Es decir, en el fondo, las medidas efectivas concretas y reales de un eventual e hipotético gobierno de Larreta no implicarían un cambio trascendental respecto de las que se encuentra llevando adelante este gobierno. Sólo —si es que no se produce antes—, la devaluación podría ser una de ellas. Sería algo parecido, pero sin olor a choripán.
El elemento distintivo que parece estar poniéndose en consideración es el de la mafia. De alguna manera, esto comienza con el gobierno de Macri, de características cuasi mafiosas. La mafia, como sistema, supone una antítesis respecto al Estado, en la medida en que pone en cuestión dos elementos centrales del estado capitalista: el monopolio legal de la violencia y la separación de lo económico y lo político. Respecto a lo primero, la mafia supone y lleva implícita la posesión de los medios para ejercer la violencia. En relación a lo segundo, el mafioso es mafioso porque posee una serie de negocios ilícitos —y tal vez lícitos— acompañados de medios que le permiten amenazar y/o ejercer la violencia en pos de lograr sus objetivos económicos. Muchas veces, la rentabilidad de estos negocios radica en su ilegalidad, lo cual implica que el negocio de la mafia también es y sucede gracias a la existencia de un Estado. Desde el lado del Estado, la existencia de medios ilícitos de violencia supone una competencia que necesita combatir en pos de garantizar su monopolio de la violencia. Por otra parte, los negocios ilícitos cuestionan la propia base de sustentación de legitimidad de ese Estado en la medida en que lo que pasa a estar en juego es la legalidad y la capacidad estatal de sancionar la ilegalidad.

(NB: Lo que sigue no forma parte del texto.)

(* ===== verification/EnginePublish.v ===== *)
(** How the controller's engine makes a plan durable, hands it to the gateway
    agent and marks it applied (controller/engine_plan.go, controller/flow_recovery.go,
    the end of [cycleOnce] in controller/engine.go).

    The engine acts on a world: the database, the scheduler it commits previews to,
    and the calls made so far.  An environment answers: it decides the outcome of
    every transaction, what the agent answers, and what other writers do in between.
    Plans are written under the engine's cycle gate only, so the others write no
    plans. *)
From Stdlib Require Import Floats.
From S2P Require Import Prelude Effects GoOrder GoStrings GoSort QoE DataPlan DataChange Gateway Handlers SchedState StoreTables StoreSample RouteRecovery PlanStore StoreLogic PlanStoreSafety RoutingSnapshot PlanStoreRuns.

#[local] Open Scope Z_scope.
#[local] Open Scope effect_scope.

Inductive EngineError :=
  | StoreFailed (e : StoreError) | CorruptPlanState
  | ActiveCriticalRouteLimitError (planned limit : Z) | PlanRejected (e : PlanError)
  | EncodeFailed | ProfilesChanged | PreviewFailed (e : SchedState.Error) | AgentFailed.

(** The calls that leave the process or its database; an agent call also notes the
    database it was made on. *)
Inductive Call :=
  | CallStore (ok : bool)
  | CallFence (version : Z) (ok : bool)
  | CallAgent (plan : DesiredPlan) (scopes : list FlowRecovery) (seen : Database) (ok : bool).

Record Env := {
  activeCriticalRouteLimit : Z;
  recovering_agent : bool;
  outcome : list Call -> Outcome;
  others : list Call -> list (Outcome * StoreOp);
  owner_now : list Call -> Scheduler -> Scheduler;
  fence_free : list Call -> Z -> bool;
  agent_ok : list Call -> DesiredPlan -> list FlowRecovery -> bool;
  clock : list Call -> Time
}.

Record World := { w_db : Database; w_sched : Scheduler; w_calls : list Call }.

#[export] Instance World_eta : Eta World := fun w =>
  Build_World (w_db w) (w_sched w) (w_calls w).

Abbreviation Engine A := (Prog World EngineError A).

(** The strict decoder of [decodePersistedPlan], which knows a [digest] beside the
    fields of a plan. *)
Class PayloadCodec : Type := decode_payload : string -> option DesiredPlan.

(** ** Persisted plans *)

Section Persisted.
Context `{Json} `{PayloadCodec}.

Definition decodePersistedPlan (generation : Z) (encoded : string) :
    EngineError + (DesiredPlan * string) :=
  if str_eqb encoded EmptyString then inl CorruptPlanState
  else match decode_payload encoded with
       | None => inl CorruptPlanState
       | Some plan =>
           if negb (Generation plan =? generation) then inl CorruptPlanState
           else match Validate plan with
                | Some _ => inl CorruptPlanState
                | None => match SemanticDigest plan with
                          | inr digest => inr (plan, digest)
                          | inl _ => inl CorruptPlanState
                          end
                end
       end.

(** The desired plan with its digest, when there is one. *)
Definition validatePersistedPlanState (state : PlanState) :
    EngineError + option (DesiredPlan * string) :=
  let desired := DesiredGeneration state in
  let applied := AppliedGeneration state in
  let invalidated := InvalidatedGeneration state in
  if (desired <? 0) || (applied <? 0) || (invalidated <? 0) then inl CorruptPlanState
  else if negb (invalidated =? 0) && (negb (desired =? applied) || (invalidated <? desired))
  then inl CorruptPlanState
  else if desired =? 0 then
    if negb (applied =? 0) || negb (str_eqb (st_DesiredPlan state) EmptyString) ||
       negb (str_eqb (st_AppliedPlan state) EmptyString)
    then inl CorruptPlanState else inr None
  else if desired <? applied then inl CorruptPlanState
  else
    plan <~ decodePersistedPlan desired (st_DesiredPlan state) ;;
    if applied =? 0 then
      if str_eqb (st_AppliedPlan state) EmptyString then inr (Some plan) else inl CorruptPlanState
    else
      previous <~ decodePersistedPlan applied (st_AppliedPlan state) ;;
      if (applied =? desired) && negb (str_eqb previous.2 plan.2) then inl CorruptPlanState
      else inr (Some plan).

(** A handler that names no candidate stands for itself. *)
Definition candidate_or_handler (handler client : string) : string :=
  let candidate := candidateIDFromHandler handler client in
  if str_eqb candidate EmptyString && negb (str_eqb handler EmptyString) then handler else candidate.

(** The primaries that are applied for every client, by candidate. *)
Definition appliedPrimaryAssignments (state : PlanState) :
    EngineError + gmap string (string * string) :=
  if (AppliedGeneration state <=? 0) || str_eqb (st_AppliedPlan state) EmptyString then inr ∅
  else
    plan <~ decodePersistedPlan (AppliedGeneration state) (st_AppliedPlan state) ;;
    inr (fold_left (fun m r => <[ClientID r := (candidate_or_handler (TCPOutbound r) (ClientID r),
                                                candidate_or_handler (UDPOutbound r) (ClientID r))]> m)
           (Clients plan.1) ∅).
End Persisted.

Definition candidateReferencesFromPlan `{PlanCodec} (encoded : string) : list string :=
  if str_eqb encoded EmptyString then []
  else match unmarshal_plan encoded with
       | None => []
       | Some plan =>
           List.filter (has_prefix "cand_")
             (map (fun o => candidateIDFromHandler (ID o) EmptyString) (Outbounds plan))
       end.

(** ** Capacity and fences *)

(** The distinct candidates that the routes of a plan need, reserves included. *)
Definition route_handlers (r : ClientRoute) : list string :=
  [TCPOutbound r; UDPOutbound r; TCPReserveOutbound r; UDPReserveOutbound r].

Definition critical_candidates (plan : DesiredPlan) : gset string :=
  list_to_set (List.filter (fun c => negb (str_eqb c EmptyString))
    (flat_map (fun r => map (fun h => candidate_or_handler h (ClientID r)) (route_handlers r))
       (Clients plan))).

Definition activeCriticalPlanCandidateCount (plan : DesiredPlan) : Z :=
  Z.of_nat (size (critical_candidates plan)).

Definition validateActiveCriticalRouteCapacity (limit : Z) (plan : DesiredPlan)
    (ceiling : option Z) : EngineError + unit :=
  if limit <=? 0 then inr tt
  else
    let limit := match ceiling with Some c => if limit <? c then c else limit | None => limit end in
    let planned := activeCriticalPlanCandidateCount plan in
    if limit <? planned then inl (ActiveCriticalRouteLimitError planned limit) else inr tt.

Definition planReferencesTor (plan : DesiredPlan) : bool :=
  existsb (fun o => str_eqb (Protocol o) ProtocolTor) (Outbounds plan).

Record planProfileFence := { pf_version : Z; pf_stable : bool }.

(** ** Flow recoveries *)

Section Recoveries.
Context `{Json} `{PayloadCodec}.

Definition PlacementHardFailure : string := "hard_failure".

(** The clients whose TCP route this plan moves, when it was made for a failure. *)
Definition confirmed_scope (old_routes : gmap string ClientRoute) (route : ClientRoute) :
    list FlowRecovery :=
  match old_routes !! ClientID route with
  | None => []
  | Some old =>
      if negb (str_eqb (SourceCIDR old) (SourceCIDR route)) || BlockTCP old || BlockTCP route ||
         str_eqb (TCPOutbound old) EmptyString || str_eqb (TCPOutbound route) EmptyString ||
         str_eqb (TCPOutbound old) (TCPOutbound route)
      then []
      else [{| fr_ClientID := ClientID route; fr_SourceCIDR := SourceCIDR route;
               FailedOutbound := TCPOutbound old; ReplacementOutbound := TCPOutbound route |}]
  end.

Definition confirmedFlowRecoveries (state : PlanState) (next : DesiredPlan) :
    EngineError + list FlowRecovery :=
  if negb (DesiredGeneration state =? Generation next) || (AppliedGeneration state =? 0) ||
     (Generation next <=? AppliedGeneration state) ||
     negb (str_eqb (DesiredReason state) PlacementHardFailure)
  then inr []
  else
    previous <~ decodePersistedPlan (AppliedGeneration state) (st_AppliedPlan state) ;;
    inr (flat_map (confirmed_scope (index_by ClientID (Clients previous.1))) (Clients next)).

Definition scope_candidate (scope : FlowRecovery) : string :=
  candidateIDFromHandler (FailedOutbound scope) (fr_ClientID scope).

Definition actively_failed (e : CandidateRoutingEvidence) : bool :=
  match e_Health e with
  | Some h => hl_ActiveCurrent h && hl_ActiveHardFailure h
  | None => false
  end.

Definition debt_of_scope (scope : FlowRecovery) (debt : RouteRecovery) : bool :=
  bool_decide (de_Transport debt = RouteTransportTCP) &&
  str_eqb (de_ClientID debt) (fr_ClientID scope) &&
  str_eqb (de_SourceCIDR debt) (fr_SourceCIDR scope) &&
  str_eqb (de_FailedOutbound debt) (FailedOutbound scope).

(** A route that moved in the same generation without having failed keeps its
    sessions. *)
Definition scope_failed (evidence : list CandidateRoutingEvidence) (debts : list RouteRecovery)
    (scope : FlowRecovery) : bool :=
  from_option actively_failed false
    (index_by (fun e => c_ID (e_Candidate e)) evidence !! scope_candidate scope) ||
  existsb (debt_of_scope scope) debts.
End Recoveries.

(** ** The engine *)

Section Publish.
Context `{Json} `{PlanCodec} `{Vault} `{PayloadCodec} (env : Env).

(** Writers that do not hold the cycle gate. *)
Definition intervene (w : World) : Database :=
  run (List.filter (fun '(_, op) => negb (writes_plan op)) (others env (w_calls w))) (w_db w).

Definition store_call {A : Type} (m : Outcome -> Tx A) : Engine A := fun w =>
  match m (outcome env (w_calls w)) (intervene w) with
  | (inl e, d) => (inl (StoreFailed e), w <| w_db := d |> <| w_calls := w_calls w ++ [CallStore false] |>)
  | (inr a, d) => (inr a, w <| w_db := d |> <| w_calls := w_calls w ++ [CallStore true] |>)
  end.

Definition agent_apply (plan : DesiredPlan) (scopes : list FlowRecovery) : Engine unit := fun w =>
  let d := intervene w in
  let sent := if recovering_agent env then scopes else [] in
  let ok := agent_ok env (w_calls w) plan sent in
  (if ok then inr tt else inl AgentFailed,
   w <| w_db := d |> <| w_calls := w_calls w ++ [CallAgent plan sent d ok] |>).

Definition acquireTorPlanFence (plan : DesiredPlan) (fence : option planProfileFence) :
    Engine unit :=
  match fence with
  | None => ret tt
  | Some f =>
      if negb (planReferencesTor plan) then ret tt
      else if negb (pf_stable f) then raise ProfilesChanged
      else fun w =>
        let ok := fence_free env (w_calls w) (pf_version f) in
        (if ok then inr tt else inl ProfilesChanged,
         w <| w_calls := w_calls w ++ [CallFence (pf_version f) ok] |>)
  end.

(** [Preview.CommitAfter]: the publish runs under the lock of the scheduler, and
    only when the preview is still current. *)
Definition commit_preview (preview : Preview) (publish : Engine unit) : Engine unit := fun w =>
  let owner := owner_now env (w_calls w) (w_sched w) in
  match CommitAfter owner preview (Some None) with
  | (Some e, _, _, _) => (inl (PreviewFailed e), w <| w_sched := owner |>)
  | (None, _, committed, _) =>
      match publish (w <| w_sched := owner |>) with
      | (inl e, w') => (inl e, w')
      | (inr _, w') => (inr tt, w' <| w_sched := committed |>)
      end
  end.

Definition fenceFlowRecoveries (scopes : list FlowRecovery) : Engine (list FlowRecovery) :=
  match scopes with
  | [] => ret []
  | _ =>
      debts <- store_call PendingRouteRecoveries ;;
      let references := remove_dups (List.filter (fun c => negb (str_eqb c EmptyString))
                                       (map scope_candidate scopes)) in
      evidence <- store_call (fun o => LoadRoutingReferencesSnapshot o references) ;;
      ret (List.filter (scope_failed (rs_Candidates evidence) debts) scopes)
  end.

Definition applyPlan (plan : DesiredPlan) (encoded : string) : Engine unit :=
  state <- store_call LoadPlanState ;;
  scopes <- lift (confirmedFlowRecoveries state plan) ;;
  scopes <- fenceFlowRecoveries scopes ;;
  agent_apply plan scopes ;;;
  now <- get (fun w => clock env (w_calls w)) ;;
  store_call (fun o => MarkAppliedPlan o now (Generation plan) encoded).

Definition saveApplyAndMark (plan : DesiredPlan) (reason : string)
    (assignmentUpdates : list AssignmentRecord) (inventoryEpoch : Z)
    (expectations : list CandidatePlanExpectation) (mappings : list RouteReserveMapping)
    (preview : option Preview) (fence : option planProfileFence) (capacityCeiling : option Z) :
    Engine unit :=
  lift (validateActiveCriticalRouteCapacity (activeCriticalRouteLimit env) plan capacityCeiling) ;;;
  match Validate plan with Some e => raise (PlanRejected e) | None => ret tt end ;;;
  encoded <- required (marshal_plan plan) EncodeFailed ;;
  match preview with
  | Some _ => store_call (fun o => ValidateCandidatePlanSnapshot o inventoryEpoch expectations)
  | None => ret tt
  end ;;;
  acquireTorPlanFence plan fence ;;;
  let publish := store_call (fun o => saveDesiredPlanSnapshotForCandidatesAndReserves o
    (Generation plan) encoded reason inventoryEpoch expectations mappings
    (Some assignmentUpdates)) in
  match preview with
  | Some p => commit_preview p publish
  | None => publish
  end ;;;
  applyPlan plan encoded.

(** The end of a cycle: the plan that was rendered, without a generation, meets the
    plan that is stored. *)
Definition publish_cycle (plan : DesiredPlan) (state : PlanState) (reason : string)
    (assignmentUpdates : list AssignmentRecord) (inventoryEpoch : Z)
    (expectations : list CandidatePlanExpectation) (mappings : list RouteReserveMapping)
    (preview : Preview) (fence : option planProfileFence) : Engine unit :=
  match SemanticDigest plan with
  | inl e => raise (PlanRejected e)
  | inr candidateDigest =>
      stored <- lift (validatePersistedPlanState state) ;;
      let save generation :=
        saveApplyAndMark (plan <| Generation := generation |>) reason assignmentUpdates
          inventoryEpoch expectations mappings (Some preview) fence None in
      let confirm := commit_preview preview
        (store_call (fun o => ValidateCandidatePlanSnapshot o inventoryEpoch expectations)) in
      let same := match stored with
                  | Some (persisted, digest) => if str_eqb candidateDigest digest then Some persisted
                                                else None
                  | None => None
                  end in
      if negb (InvalidatedGeneration state =? 0) then save (InvalidatedGeneration state + 1)
      else match same with
           | Some persisted =>
               if DesiredGeneration state =? AppliedGeneration state then confirm
               else
                 acquireTorPlanFence persisted fence ;;;
                 confirm ;;;
                 applyPlan persisted (st_DesiredPlan state)
           | None =>
               save (Z.max (DesiredGeneration state) (InvalidatedGeneration state) + 1)
           end
  end.
End Publish.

Hoy tenemos un Estado que en parte está sufriendo una metástasis de tumores mafiosos en su propia estructura y —pero no solamente– eso condiciona severamente sus capacidades de imponer la ley por medio de la fuerza. Una clase dominante con dos gramos de cerebro debería estar preocupada por, al menos, dos razones centrales: la incapacidad del Estado de hacer cumplir la ley es una abstracción en la medida en que todo aquel que no es un accionista de un gran capital o que está asociada a él de alguna manera sigue estando bajo su imperio. Pero esto cuestiona la legitimidad de la ley misma, basada en la igualdad de los ciudadanos frente a ella. De ello a la identificación por parte del sentido común de la unidad de lo político y lo económico, ambas dos formas de existencia de la relación social capitalista, hay solo un paso. La falta de legitimidad en el Estado deviene en la falta de legitimación del capital. La salida mafiosa impacta sobre dicha legitimidad y además obtura la “competencia” entre los mismos capitales a partir de que un capital pasa a imponerse a otros por medio de la fuerza. Ciertamente, hay muchos casos de países latinoamericanos o de otras latitudes que, efectivamente, transitan situaciones de estados paralelos o estados directamente mafiosos. Pero el volumen, densidad, historia y cultura de la sociedad civil argentina difícilmente pueda tolerarlo.